*What you have to do*:
Output every line from the beginning of the records through the line that contains "by (apply run_preserves;", exactly as it appears.
━━━ Given records ━━━
(** C8: at most one notification of the view is displayed at any time.
    [showNotification] removes the notification that the view holds before
    it creates, inserts and renders the new one, which is then the only one
    displayed; [removeNotification] does nothing when the view holds no
    notification. *)
Theorem one_notification_at_a_time :
  (forall m c groups url actions,
     (List.length (displayed (run (initialize m c groups url) actions)) <= 1)%nat)
  /\ (forall o b v,
        displays_current v ->
        let r := showNotification o b v in
        events_of r =
          match notification v with
          | Some old => [NotificationRemoved (nv_ref old)]
          | None => []
          end
          ++ NotificationCreated (fresh v) o
             :: match b with
                | Some p => [NotificationInserted (fresh v) p]
                | None => []
                end
          ++ [NotificationRendered (fresh v)]
        /\ notification (view_of r) = Some {| nv_ref := fresh v; nv_model := o |}
        /\ displayed (view_of r) =
             match b with Some p => [(fresh v, p)] | None => [] end)
  /\ (forall v, notification v = None -> removeNotification v = (v, [], Ok tt)).
Proof.
  split; [|split].
  - intros m c groups url actions.
    assert (I : displays_current (run (initialize m c groups url) actions))
      by (apply run_preserves; left; reflexivity).
    destruct I as [-> | (n & p & _ & ->)]; simpl; lia.
  - intros o b v H. cbv zeta.
    pose proof (removeNotification_clears v H) as C.
    rewrite showNotification_eq. cbv zeta.
    rewrite removeNotification_eq in *.
    destruct (notification v), b; cbn in *; rewrite ?C; repeat split; reflexivity.
  - intros v H. rewrite removeNotification_eq. now rewrite H.
Qed.

(** *** Saving *)

Lemma respond_eq (op : SaveOperation) (r : response) (v : CohortFormView) :
  respond op r v =
  match awaiting op with
  | None => (v, [], Ok op)
  | Some _ =>
      match r with
      | Success saved result =>
          saveDone op result
            (set_model {| id := id (model v); attributes := saved |} v)
      | Failure responseText => saveFail op responseText v
      end
  end.
Proof.
  unfold respond. destruct (awaiting op); [|reflexivity].
  destruct r; [|reflexivity].
  unfold bind, update.
  destruct (saveDone _ _ _) as [[v2 t2] x]. reflexivity.
Qed.

Lemma saveForm_session_eq (r : option response) (v : CohortFormView) :
  saveForm_session r v =
  match saveForm v with
  | (v1, t1, Ok op) =>
      match r with
      | Some r' =>
          (view_of (respond op r' v1), t1 ++ events_of (respond op r' v1),
           outcome_of (respond op r' v1))
      | None => (v1, t1, Ok op)
      end
  | (v1, t1, Throw e) => (v1, t1, Throw e)
  end.
Proof.
  unfold saveForm_session, bind.
  destruct (saveForm v) as [[v1 t1] [op|e]]; [|reflexivity].
  destruct r as [r'|].
  - destruct (respond op r' v1) as [[v2 t2] x]. reflexivity.
  - unfold ret. now rewrite app_nil_r.
Qed.

Lemma respond_requests (op : SaveOperation) (r : response) (v : CohortFormView) :
  save_requests (events_of (respond op r v)) = [].
Proof.
  rewrite respond_eq. destruct (awaiting op); [|reflexivity].
  destruct r as [saved result | responseText].
  - rewrite saveDone_eq. destruct (get_property result "id"); reflexivity.
  - rewrite saveFail_eq. cbv zeta. unfold events_of at 1. cbn [fst snd].
    rewrite save_requests_app.
    now rewrite (proj1 (showMessage_quiet _ _ _ _)).
Qed.

Lemma respond_settles (op : SaveOperation) (r : response) (v : CohortFormView) :
  awaiting op <> None ->
  match r with
  | Success _ result =>
      if no_body result
      then settlements (events_of (respond op r v)) = []
           /\ outcome_of (respond op r v) = Throw TypeError
      else settlements (events_of (respond op r v)) = [PromiseResolved]
           /\ outcome_of (respond op r v) =
                Ok {| promise := resolve (promise op); awaiting := None |}
  | Failure _ =>
      settlements (events_of (respond op r v)) = [PromiseRejected]
      /\ outcome_of (respond op r v) =
           Ok {| promise := reject (promise op); awaiting := None |}
  end.
Proof.
  intro A. rewrite respond_eq. destruct (awaiting op); [|congruence].
  destruct r as [saved result | responseText].
  - rewrite saveDone_eq.
    destruct (get_property_no_body result "id") as [T O].
    destruct (no_body result).
    + rewrite (T eq_refl). split; reflexivity.
    + destruct (O eq_refl) as [x ->]. split; reflexivity.
  - rewrite saveFail_eq. cbv zeta. unfold events_of, outcome_of. cbn [fst snd].
    rewrite settlements_app.
    fold (events_of (showMessage
            (if truthy (response_error responseText)
             then response_error responseText
             else VStr (gettext default_error)) (Some "error") None v)).
    rewrite (proj2 (showMessage_quiet _ _ _ _)). split; reflexivity.
Qed.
━━━
*Result of the task*:
(** C8: at most one notification of the view is displayed at any time.
    [showNotification] removes the notification that the view holds before
    it creates, inserts and renders the new one, which is then the only one
    displayed; [removeNotification] does nothing when the view holds no
    notification. *)
Theorem one_notification_at_a_time :
  (forall m c groups url actions,
     (List.length (displayed (run (initialize m c groups url) actions)) <= 1)%nat)
  /\ (forall o b v,
        displays_current v ->
        let r := showNotification o b v in
        events_of r =
          match notification v with
          | Some old => [NotificationRemoved (nv_ref old)]
          | None => []
          end
          ++ NotificationCreated (fresh v) o
             :: match b with
                | Some p => [NotificationInserted (fresh v) p]
                | None => []
                end
          ++ [NotificationRendered (fresh v)]
        /\ notification (view_of r) = Some {| nv_ref := fresh v; nv_model := o |}
        /\ displayed (view_of r) =
             match b with Some p => [(fresh v, p)] | None => [] end)
  /\ (forall v, notification v = None -> removeNotification v = (v, [], Ok tt)).
Proof.
  split; [|split].
  - intros m c groups url actions.
    assert (I : displays_current (run (initialize m c groups url) actions))
      by (apply run_preserves; left; reflexivity).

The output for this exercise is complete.